The night that rolled on to dawn
I was about to crash to sleep when the phone rang. A friend had called up at this odd hour to report a shocking incident. Chandrasmita, who is also my comrade in the women’s movement, narrated that the girl had been raped by an unknown man off a north Kolkata street next to the PG accommodation where she was staying. After the man fled she came back to the PG and told her friends, who in turn informed other students in her organization, and very soon Chandrasmita and I got informed as well. Hearing a first brief of the incident we decided that waiting till morning to report the crime would mean losing precious hours and perhaps important forensic evidence as well. We decided to call as many people as possible to get to her PG and accompany her to the police station. When we reached her place it must have been around 1:30 in the night. About a dozen of her student comrades, grim anxious and angry, had gathered there, some of them in their night pyjamas. The two of us went to her PG, with two other girls and met the manager of the PG who allowed us in. We spoke to her there, in a room, where two other girls had been woken up to make room for all of us. She told us all what happened. One of her first thoughts apart from the desire to see the culprit get punished was a worry that social taboo at her home neighbourhood and concerns for her security could disrupt her studies. We asked her to sit alone, and with a calm head jot it all down on paper with as many details as she could remember. We called up Dr Debasish Dutta, who lives nearby and is the current president of ‘People’s Health’, to bring his car in order to take her to the police station. Debasishda arrived soon, with his son who was driving the car. She went with all of us to Amherst Street PS around 2:30 am, where she turned in her written statement and reported the crime.

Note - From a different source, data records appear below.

(* ===== verification/LockfSys.v ===== *)
(** * The advisory-lock system calls (sys/kern/vfs_lockf.c)

    The invariant of a file's locks and the theorems on [lf_getblock],
    [lf_clearlock], [lf_setlock] with its sleeps, the deadlock check and
    [lf_advlock]. *)

From stdpp Require Import base numbers list option gmap sorting.
From Stdlib Require Import ZArith Lia Bool.
From S2P Require Import Prelude Lockf LockfFacts LockfList LockfOps.

#[local] Set Warnings "-clear-no-such-hyp".

(** ** The invariant *)

(** The locks of each owner are disjoint and sorted, owners do not conflict,
    and every sleeping request waits on a lock that blocks it. *)
Definition lf_ok (s : lfstate) : Prop :=
  list_ok (lf_head s) /\ no_conflict (lf_head s) /\ waits_ok s (lf_head s).

(** [L] is an allocated request that is not in the list of locks. *)
Definition req_ok (s : lfstate) (L : lockf) : Prop :=
  lock_ok L /\ lf_addr L < lf_pool s /\
  forall k, k ∈ lf_head s -> lf_addr k <> lf_addr L.

Lemma updated_no_conflict L newt l F :
  no_conflict l -> Forall lock_ok l -> updated L newt l F ->
  (newt = None \/ newt = Some (lf_type L) /\ lock_ok L /\ forall k, k ∈ l -> ~ blocks k L) ->
  no_conflict F.
Proof.
  intros Hn Hok (_ & _ & _ & Hu) Hnew.
  assert (forall id b t t', id <> lf_id L -> covers L b -> newt = Some t' ->
    holds l id b t -> t' = F_RDLCK /\ t = F_RDLCK) as Hmix.
  { intros id b t t' Hid Hb -> (k & Hk & <- & <- & Hkb).
    destruct Hnew as [|([= ->] & [_ HtL] & Hnb)]; [done|].
    rewrite Forall_forall in Hok. destruct (Hok k Hk) as [_ Htk].
    assert (overlaps k L) by (unfold overlaps, covers in *; lia).
    specialize (Hnb k Hk). unfold blocks in Hnb.
    destruct HtL, Htk; try done; exfalso; apply Hnb; auto. }
  intros id1 id2 b t1 t2 Hne H1 H2. apply Hu in H1, H2.
  destruct (decide (id1 = _ /\ _)) as [[-> Hc]|N1], (decide (id2 = _ /\ _)) as [[-> Hc2]|N2].
  - done.
  - apply (Hmix id2 b t2 t1); done.
  - destruct (Hmix id1 b t1 t2); done.
  - by apply (Hn id1 id2 b).
Qed.

(** ** Leaving and joining wait queues *)

Lemma enqueue_ok s L b :
  lf_ok s -> lf_blocked s !! lf_addr L = None -> b ∈ lf_head s -> blocks b L ->
  lf_ok (lf_enqueue s L b).
Proof.
  intros (Hl & Hn & Hnd & Hp & Hq & Hb) Hnone Hin Hbl. split; [done|]. split; [done|].
  split; [done|]. split; [done|]. unfold lf_enqueue, waiters in *. simpl. split.
  - intros a w. specialize (Hq a w) as Ha. specialize (Hq (lf_addr b) w) as Hqb.
    destruct (decide (a = lf_addr b)) as [->|Hne].
    + rewrite lookup_insert_eq. simpl. rewrite elem_of_app, list_elem_of_singleton.
      destruct (decide (w = lf_addr L)) as [->|].
      * rewrite lookup_insert_eq. split; [done|by right].
      * rewrite lookup_insert_ne, Hqb by done. split; [intros [?|?]; done|by left].
    + rewrite lookup_insert_ne, Ha by done. destruct (decide (w = lf_addr L)) as [->|].
      * rewrite lookup_insert_eq, Hnone. split; [done|congruence].
      * by rewrite lookup_insert_ne.
  - intros w a. destruct (decide (w = lf_addr L)) as [->|].
    + rewrite !lookup_insert_eq. intros [= <-]. by exists b, L.
    + rewrite !lookup_insert_ne by done. apply Hb.
Qed.

Lemma dequeue_ok s L :
  lf_ok s -> lf_ok (lf_dequeue s L) /\ lf_head (lf_dequeue s L) = lf_head s /\
  lf_blocked (lf_dequeue s L) !! lf_addr L = None /\
  lf_pool (lf_dequeue s L) = lf_pool s /\ ui_lockcnt (lf_dequeue s L) = ui_lockcnt s.
Proof.
  intros (Hl & Hn & Hnd & Hp & Hq & Hb). unfold lf_dequeue.
  destruct (lf_blocked s !! lf_addr L) as [b|] eqn:E; simpl.
  - split; [|split; [done|split; [apply lookup_delete_eq|done]]].
    split; [done|]. split; [done|]. split; [done|]. split; [done|]. unfold waiters in *. simpl. split.
    + intros a w. specialize (Hq a w) as Ha. specialize (Hq b w) as Hqb.
      destruct (decide (w = lf_addr L)) as [->|Hw].
      * rewrite lookup_delete_eq. split; [|done]. destruct (decide (a = b)) as [->|].
        -- rewrite lookup_insert_eq. simpl. by intros [? _]%list_elem_of_filter.
        -- rewrite lookup_insert_ne, Ha, E by done. congruence.
      * rewrite lookup_delete_ne by done. destruct (decide (a = b)) as [->|].
        -- rewrite lookup_insert_eq. simpl. rewrite list_elem_of_filter, Hqb. tauto.
        -- by rewrite lookup_insert_ne.
    + intros w a. destruct (decide (w = lf_addr L)) as [->|]; [by rewrite lookup_delete_eq|].
      rewrite !lookup_delete_ne by done. apply Hb.
  - split; [|done]. split; [done|]. split; [done|]. split; [done|]. split; [done|]. split; [done|].
    simpl. intros w a Hw. rewrite lookup_delete_ne by congruence. by apply Hb.
Qed.

(** ** Blocking and deadlock *)

Lemma lf_getblock_spec' s L :
  lf_ok s -> range_ok L ->
  exists r, getblock s L = Some r /\
    match r with
    | None => forall k, k ∈ lf_head s -> ~ blocks k L
    | Some b => b ∈ lf_head s /\ blocks b L
    end.
Proof.
  intros ((_ & Hok) & _) HL.
  destruct (getblock_spec (S (length (lf_head s))) (lf_head s) L (ok_ranges _ Hok) HL ltac:(lia))
    as (r & E & Hr). exists r. split; [done|]. destruct r as [b|]; [|done].
  destruct Hr as (l1 & l2 & -> & Hb & _). split; [set_solver|done].
Qed.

Chandrasmita and I gave a letter on behalf of AIPWA demanding 1) An FIR be taken along with her statement 2) a medical examination be done immediately and 3) the culprit be identified and nabbed at the earliest. We also requested that the police arrange for her immediate safety and take steps to ensure safe streets for all others like her living in PG accommodation in the area. An officer, Mr. A. K. Patra took down her FIR. It took a couple of hours for the Officer-in-Charge to arrive. She was asked to narrate her ordeal multiple times to multiple officers in a row. They eventually took her to Calcutta Medical College for medical examination around 5 am in the morning. One of her friends from the PG and I were allowed to accompany her in the police jeep along with other officers.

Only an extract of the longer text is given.